ZINGER KEY POINTS
- Two companies timed their stock splits perfectly and afforded investors extraordinary gains from the non-financial event.
- Tesla was the biggest beneficiary of financial engineering.
The price action in issues that have upcoming stock splits can vary. There is no one particular way to invest in them, but there are certain trends and tendencies that can be used in the analysis of an issue that is approaching a stock split.
With Alphabet Inc splitting 20-for-1 on Monday, it is the PreMarket PrepStock of the Day.
Traditional Pattern: On many occasions, when a major issue announces a stock split, there is a temporary surge in price that does not always hold in the long run. Instead, once the initial euphoria wears off, the issue may retreat to the area it was at or go lower and consolidate.
On many occasions, the issue will rally into the record date — when shareholders must own shares to participate in the split — and even a few days after. Once the actual split takes place, some of the pre-split run-up gains will erode.
Timing Of The Split: Two companies timed their stock splits perfectly and afforded investors extraordinary gains from the non-financial event.
For those two companies, Apple Inc and Tesla Inc., there were aggressive buyers from the initial announcement, through the record date and a day or two following the split.
Tesla was the biggest beneficiary of financial engineering. When Tesla announced its stock split in August 2020, its shares rose more than 60% in the two-and-a-half weeks between the announcement and the actual split
Of course, that was back in August 2020, when the markets were in blastoff mode following the COVID-19 low in March.

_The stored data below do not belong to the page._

(* ===== verification/StoreConc.v ===== *)
(** * Concurrent use of the object store (crates/craftec-obj/src/store.rs)

    The operations of the store split at every access to what their tasks share:
    the file system, the cache, the filter and the event channel.  Files are inodes
    behind names, written and read in pieces.  Any number of operations interleave.
    As long as no two writers store the same content at once, the store still refines
    a map, readers never see a partial object, and a crash at any moment leaves
    every completed write; two concurrent writers of one content break this. *)
From Stdlib Require Import ZArith Lia.
From stdpp Require Import base list list_numbers numbers strings gmap relations.
From S2P Require Import Prelude Types Instances External ObjStore.

Local Open Scope Z_scope.

Abbreviation path := (string * string)%type (only parsing).

(** ** The file system *)

Record Disk : Type := mkDisk {
  names : gmap path nat;
  inodes : gmap nat (list Z);
  next_inode : nat;
}.

Definition contents (D : Disk) (i : nat) : list Z := default [] (inodes D !! i).
Definition disk_files (D : Disk) : gmap path (list Z) := contents D <$> names D.

(** [File::create]: an existing file is truncated in place. *)
Definition disk_create (D : Disk) (p : path) : Disk * nat :=
  match names D !! p with
  | Some i => (mkDisk (names D) (<[i := []]> (inodes D)) (next_inode D), i)
  | None => (mkDisk (<[p := next_inode D]> (names D)) (<[next_inode D := []]> (inodes D)) (S (next_inode D)), next_inode D)
  end.

(** [write] at an offset; a gap before it reads as zeros. *)
Definition pwrite (off : nat) (b old : list Z) : list Z :=
  take off (old ++ replicate (off - length old) 0) ++ b ++ drop (off + length b) old.
Definition disk_write (D : Disk) (i off : nat) (b : list Z) : Disk :=
  mkDisk (names D) (<[i := pwrite off b (contents D i)]> (inodes D)) (next_inode D).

Different Environment, Different Reactions: The timing of the Amazon.com Inc. 20-for-1 stock split could not have been worse. Just as the bear market of 2022 was taking a breather, Amazon announced its split on March 6.
The issue did have a nice burst off the initial announcement, but came crashing down with the remainder of the market. The rally from the $140 area to the March 29 high ($170.83) unraveled and a whole lot more.
In fact, the only way to benefit from its split was to buy shares four days ahead of its record date (May 27), when the issue bottomed at $101.26 and ended that session at $104.10. On the actual record date, the issue closed at $115.21. The issue continued to rally and made its high for the move on the actual split date on June 6 at $128.99.
Within five days, it came all the way back down to test the low for the move.
Who Cares? Similar to Amazon, it has been very difficult to extract any alpha from investing in the split of Alphabet shares. Of course, the market environment has played a role.
In its Feb. 1 earnings release the company announced it was doing a 20-for-1 stock split.
On Friday, shareholders will receive 19 additional shares for every one they own on the record date of July 1.
On Feb. 2, the issue surged from $2,757.57 to $2,960.73 for a $203.16 or 7.4% gain. The retreat from that peak did come until the day following the record date at $2,124.99.
Interestingly, Alphabet did have a nice rebound off the low that was capped at $2,408.70 on July 8. Since that peak, it has retreated to the $2,220 area. Alphabet will begin trading on a split-adjusted basis on Monday, July 15.
Buyer Beware: Although stocks may see a temporary increase in price after the announcement of a stock split, it is likely the Tesla split will never be replicated. The most important reason for this: a stock split does not change any of the fundamentals of a company, only its price. What matters most is what is going to happen to a company's balance sheet moving forward.